• **Records for processing**:
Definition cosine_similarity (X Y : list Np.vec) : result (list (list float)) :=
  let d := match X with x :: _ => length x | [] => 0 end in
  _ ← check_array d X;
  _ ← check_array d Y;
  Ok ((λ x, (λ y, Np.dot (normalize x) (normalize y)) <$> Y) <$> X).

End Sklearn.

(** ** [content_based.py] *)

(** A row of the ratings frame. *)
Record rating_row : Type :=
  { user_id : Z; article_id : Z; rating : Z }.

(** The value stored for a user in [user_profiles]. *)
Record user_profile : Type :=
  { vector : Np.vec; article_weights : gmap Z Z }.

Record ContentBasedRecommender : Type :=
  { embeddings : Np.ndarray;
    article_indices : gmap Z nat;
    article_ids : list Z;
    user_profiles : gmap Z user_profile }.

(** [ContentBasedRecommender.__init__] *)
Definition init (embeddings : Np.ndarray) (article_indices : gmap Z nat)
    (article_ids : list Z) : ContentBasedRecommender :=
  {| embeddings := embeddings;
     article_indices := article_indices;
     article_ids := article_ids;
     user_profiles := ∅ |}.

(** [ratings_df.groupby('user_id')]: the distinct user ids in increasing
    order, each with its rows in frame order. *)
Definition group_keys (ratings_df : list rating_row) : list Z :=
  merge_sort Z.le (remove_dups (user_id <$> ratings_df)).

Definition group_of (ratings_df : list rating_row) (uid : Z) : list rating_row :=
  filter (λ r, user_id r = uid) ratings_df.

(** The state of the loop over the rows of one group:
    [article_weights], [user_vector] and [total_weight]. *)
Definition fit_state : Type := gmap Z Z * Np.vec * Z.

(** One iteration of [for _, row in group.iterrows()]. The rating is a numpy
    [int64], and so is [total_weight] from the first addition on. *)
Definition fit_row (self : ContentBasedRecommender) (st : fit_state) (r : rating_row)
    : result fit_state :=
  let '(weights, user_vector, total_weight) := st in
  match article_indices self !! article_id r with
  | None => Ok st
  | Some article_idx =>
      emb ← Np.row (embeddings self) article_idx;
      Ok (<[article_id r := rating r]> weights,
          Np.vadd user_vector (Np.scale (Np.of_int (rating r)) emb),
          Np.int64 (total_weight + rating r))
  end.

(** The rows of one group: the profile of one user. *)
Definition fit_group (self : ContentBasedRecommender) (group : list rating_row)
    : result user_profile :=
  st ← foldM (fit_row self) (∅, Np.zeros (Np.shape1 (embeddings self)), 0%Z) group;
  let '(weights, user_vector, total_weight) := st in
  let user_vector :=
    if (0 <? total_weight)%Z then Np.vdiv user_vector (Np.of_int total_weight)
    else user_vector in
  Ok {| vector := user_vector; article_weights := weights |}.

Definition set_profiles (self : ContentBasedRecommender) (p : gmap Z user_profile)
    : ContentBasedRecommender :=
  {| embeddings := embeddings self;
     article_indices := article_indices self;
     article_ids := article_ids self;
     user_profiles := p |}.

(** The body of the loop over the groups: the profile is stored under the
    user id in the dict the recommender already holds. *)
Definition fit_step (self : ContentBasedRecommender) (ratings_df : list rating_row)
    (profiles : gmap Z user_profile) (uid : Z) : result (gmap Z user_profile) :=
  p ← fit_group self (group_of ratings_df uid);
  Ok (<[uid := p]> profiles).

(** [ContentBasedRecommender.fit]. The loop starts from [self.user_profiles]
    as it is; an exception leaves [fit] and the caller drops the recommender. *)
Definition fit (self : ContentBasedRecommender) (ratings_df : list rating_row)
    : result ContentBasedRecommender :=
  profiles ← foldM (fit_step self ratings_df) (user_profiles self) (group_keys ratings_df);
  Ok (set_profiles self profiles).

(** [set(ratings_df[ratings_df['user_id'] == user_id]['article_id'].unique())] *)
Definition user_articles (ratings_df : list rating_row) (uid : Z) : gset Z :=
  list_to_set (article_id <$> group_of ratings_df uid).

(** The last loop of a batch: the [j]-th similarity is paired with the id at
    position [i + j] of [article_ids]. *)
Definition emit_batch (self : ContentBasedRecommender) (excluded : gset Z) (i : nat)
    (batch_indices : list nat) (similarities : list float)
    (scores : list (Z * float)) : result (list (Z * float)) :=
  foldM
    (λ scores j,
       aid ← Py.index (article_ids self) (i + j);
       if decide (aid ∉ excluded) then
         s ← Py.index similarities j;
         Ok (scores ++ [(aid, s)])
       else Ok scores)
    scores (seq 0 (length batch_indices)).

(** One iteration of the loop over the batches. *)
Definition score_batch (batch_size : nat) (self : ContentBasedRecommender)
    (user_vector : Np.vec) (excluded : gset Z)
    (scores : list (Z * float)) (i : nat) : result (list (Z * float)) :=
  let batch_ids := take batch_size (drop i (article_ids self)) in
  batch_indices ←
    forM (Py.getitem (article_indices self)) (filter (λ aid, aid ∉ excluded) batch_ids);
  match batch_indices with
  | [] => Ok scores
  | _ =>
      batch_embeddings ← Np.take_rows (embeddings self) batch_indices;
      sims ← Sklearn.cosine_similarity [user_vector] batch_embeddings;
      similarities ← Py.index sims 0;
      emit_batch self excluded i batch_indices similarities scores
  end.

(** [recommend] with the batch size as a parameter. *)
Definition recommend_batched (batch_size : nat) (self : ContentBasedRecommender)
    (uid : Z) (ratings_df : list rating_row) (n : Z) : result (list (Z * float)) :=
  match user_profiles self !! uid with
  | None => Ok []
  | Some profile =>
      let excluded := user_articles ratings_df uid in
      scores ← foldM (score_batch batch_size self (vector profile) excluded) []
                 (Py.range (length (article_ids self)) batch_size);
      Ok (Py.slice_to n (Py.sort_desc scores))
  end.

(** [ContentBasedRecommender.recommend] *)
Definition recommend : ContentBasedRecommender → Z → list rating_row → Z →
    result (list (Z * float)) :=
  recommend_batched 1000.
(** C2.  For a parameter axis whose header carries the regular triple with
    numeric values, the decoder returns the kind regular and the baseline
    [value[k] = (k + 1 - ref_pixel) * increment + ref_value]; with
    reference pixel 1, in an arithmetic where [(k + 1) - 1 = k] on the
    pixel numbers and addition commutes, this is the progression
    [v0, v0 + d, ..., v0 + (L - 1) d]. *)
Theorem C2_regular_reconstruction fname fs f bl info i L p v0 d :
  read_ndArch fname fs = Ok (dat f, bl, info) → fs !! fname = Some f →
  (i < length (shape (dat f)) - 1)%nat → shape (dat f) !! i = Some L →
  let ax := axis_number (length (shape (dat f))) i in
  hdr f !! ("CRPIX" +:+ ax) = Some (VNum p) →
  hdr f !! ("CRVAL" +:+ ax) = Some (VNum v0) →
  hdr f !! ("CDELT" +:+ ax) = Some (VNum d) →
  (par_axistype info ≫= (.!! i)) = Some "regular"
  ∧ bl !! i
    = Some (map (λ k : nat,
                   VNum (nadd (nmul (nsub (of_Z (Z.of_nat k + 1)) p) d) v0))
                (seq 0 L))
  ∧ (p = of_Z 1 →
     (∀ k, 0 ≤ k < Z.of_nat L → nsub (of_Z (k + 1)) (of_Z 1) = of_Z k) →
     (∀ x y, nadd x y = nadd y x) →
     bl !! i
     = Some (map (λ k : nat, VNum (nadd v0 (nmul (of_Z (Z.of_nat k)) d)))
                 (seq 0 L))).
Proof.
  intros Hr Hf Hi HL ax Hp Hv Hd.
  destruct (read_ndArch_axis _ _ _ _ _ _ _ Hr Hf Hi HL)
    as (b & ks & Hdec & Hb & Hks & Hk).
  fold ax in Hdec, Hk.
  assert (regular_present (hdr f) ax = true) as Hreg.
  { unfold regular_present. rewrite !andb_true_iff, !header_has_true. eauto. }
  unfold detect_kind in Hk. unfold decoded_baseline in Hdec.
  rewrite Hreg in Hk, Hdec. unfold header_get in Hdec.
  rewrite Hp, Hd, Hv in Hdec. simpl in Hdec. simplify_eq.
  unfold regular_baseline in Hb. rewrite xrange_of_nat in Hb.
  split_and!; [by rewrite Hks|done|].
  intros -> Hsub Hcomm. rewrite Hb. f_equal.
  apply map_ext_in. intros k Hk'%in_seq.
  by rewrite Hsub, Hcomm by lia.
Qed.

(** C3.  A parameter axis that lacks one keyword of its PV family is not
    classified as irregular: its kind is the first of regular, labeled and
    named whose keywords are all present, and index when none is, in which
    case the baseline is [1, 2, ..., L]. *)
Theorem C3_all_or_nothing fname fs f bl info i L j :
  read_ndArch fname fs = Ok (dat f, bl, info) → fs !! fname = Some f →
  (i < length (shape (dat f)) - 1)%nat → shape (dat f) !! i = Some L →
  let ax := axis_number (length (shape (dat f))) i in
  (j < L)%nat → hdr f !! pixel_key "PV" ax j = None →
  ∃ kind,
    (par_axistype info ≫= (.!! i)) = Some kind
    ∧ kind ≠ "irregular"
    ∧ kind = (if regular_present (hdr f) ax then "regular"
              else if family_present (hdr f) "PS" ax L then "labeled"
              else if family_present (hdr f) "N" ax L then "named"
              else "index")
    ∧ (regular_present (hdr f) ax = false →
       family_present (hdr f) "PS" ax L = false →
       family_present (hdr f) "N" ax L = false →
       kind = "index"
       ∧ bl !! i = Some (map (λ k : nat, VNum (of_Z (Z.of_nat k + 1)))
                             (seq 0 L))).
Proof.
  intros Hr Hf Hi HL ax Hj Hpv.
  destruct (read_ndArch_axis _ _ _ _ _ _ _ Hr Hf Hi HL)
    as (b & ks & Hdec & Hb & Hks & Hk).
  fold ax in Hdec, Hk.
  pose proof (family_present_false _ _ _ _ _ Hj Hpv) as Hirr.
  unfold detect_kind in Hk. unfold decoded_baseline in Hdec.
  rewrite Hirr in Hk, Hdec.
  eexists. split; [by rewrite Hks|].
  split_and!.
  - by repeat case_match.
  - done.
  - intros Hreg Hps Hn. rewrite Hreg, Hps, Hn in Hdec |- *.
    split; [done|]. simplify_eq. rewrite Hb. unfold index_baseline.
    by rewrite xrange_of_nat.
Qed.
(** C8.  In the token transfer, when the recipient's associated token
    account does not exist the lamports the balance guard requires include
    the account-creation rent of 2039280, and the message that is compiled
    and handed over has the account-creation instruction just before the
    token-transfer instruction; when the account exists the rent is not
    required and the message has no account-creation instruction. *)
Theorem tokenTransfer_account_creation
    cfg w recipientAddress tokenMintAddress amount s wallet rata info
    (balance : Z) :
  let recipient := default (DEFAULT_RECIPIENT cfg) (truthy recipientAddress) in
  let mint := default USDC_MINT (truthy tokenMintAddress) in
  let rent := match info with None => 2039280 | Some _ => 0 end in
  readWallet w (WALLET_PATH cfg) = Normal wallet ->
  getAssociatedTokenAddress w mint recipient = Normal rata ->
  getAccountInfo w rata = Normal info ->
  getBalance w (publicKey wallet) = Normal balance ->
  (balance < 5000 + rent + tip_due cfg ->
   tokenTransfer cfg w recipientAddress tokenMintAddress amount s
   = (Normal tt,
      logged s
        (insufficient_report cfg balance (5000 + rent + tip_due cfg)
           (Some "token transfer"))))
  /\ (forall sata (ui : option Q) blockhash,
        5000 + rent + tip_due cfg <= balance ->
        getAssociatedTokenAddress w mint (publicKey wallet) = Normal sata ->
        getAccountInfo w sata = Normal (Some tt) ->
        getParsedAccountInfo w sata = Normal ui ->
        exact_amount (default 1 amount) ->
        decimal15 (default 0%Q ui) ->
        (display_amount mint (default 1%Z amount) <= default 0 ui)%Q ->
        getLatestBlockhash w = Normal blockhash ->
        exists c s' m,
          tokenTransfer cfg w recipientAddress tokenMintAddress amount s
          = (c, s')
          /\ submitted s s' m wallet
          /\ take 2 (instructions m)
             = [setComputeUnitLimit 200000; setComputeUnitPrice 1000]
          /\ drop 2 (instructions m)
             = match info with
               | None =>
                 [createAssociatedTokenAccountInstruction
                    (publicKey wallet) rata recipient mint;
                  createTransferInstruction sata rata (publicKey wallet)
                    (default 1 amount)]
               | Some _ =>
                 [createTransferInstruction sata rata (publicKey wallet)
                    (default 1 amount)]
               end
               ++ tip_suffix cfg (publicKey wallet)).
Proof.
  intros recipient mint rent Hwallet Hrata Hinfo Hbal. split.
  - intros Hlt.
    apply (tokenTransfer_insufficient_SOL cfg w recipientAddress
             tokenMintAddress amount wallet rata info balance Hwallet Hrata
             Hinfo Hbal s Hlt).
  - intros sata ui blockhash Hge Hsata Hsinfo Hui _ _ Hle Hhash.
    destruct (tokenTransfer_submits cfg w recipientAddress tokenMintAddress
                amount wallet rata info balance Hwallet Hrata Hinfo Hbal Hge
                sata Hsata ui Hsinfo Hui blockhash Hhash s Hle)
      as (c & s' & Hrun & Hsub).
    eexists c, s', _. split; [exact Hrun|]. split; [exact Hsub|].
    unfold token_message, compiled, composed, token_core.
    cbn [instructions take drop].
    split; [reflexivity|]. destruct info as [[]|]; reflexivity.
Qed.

• **Task statement**: Look back at the data above. Transcribe exactly the lines starting at the line that contains "- intros Hreg" and ending at the line that contains "let recipient := default".

• **Result of this exercise**:
  - intros Hreg Hps Hn. rewrite Hreg, Hps, Hn in Hdec |- *.
    split; [done|]. simplify_eq. rewrite Hb. unfold index_baseline.
    by rewrite xrange_of_nat.
Qed.
(** C8.  In the token transfer, when the recipient's associated token
    account does not exist the lamports the balance guard requires include
    the account-creation rent of 2039280, and the message that is compiled
    and handed over has the account-creation instruction just before the
    token-transfer instruction; when the account exists the rent is not
    required and the message has no account-creation instruction. *)
Theorem tokenTransfer_account_creation
    cfg w recipientAddress tokenMintAddress amount s wallet rata info
    (balance : Z) :
  let recipient := default (DEFAULT_RECIPIENT cfg) (truthy recipientAddress) in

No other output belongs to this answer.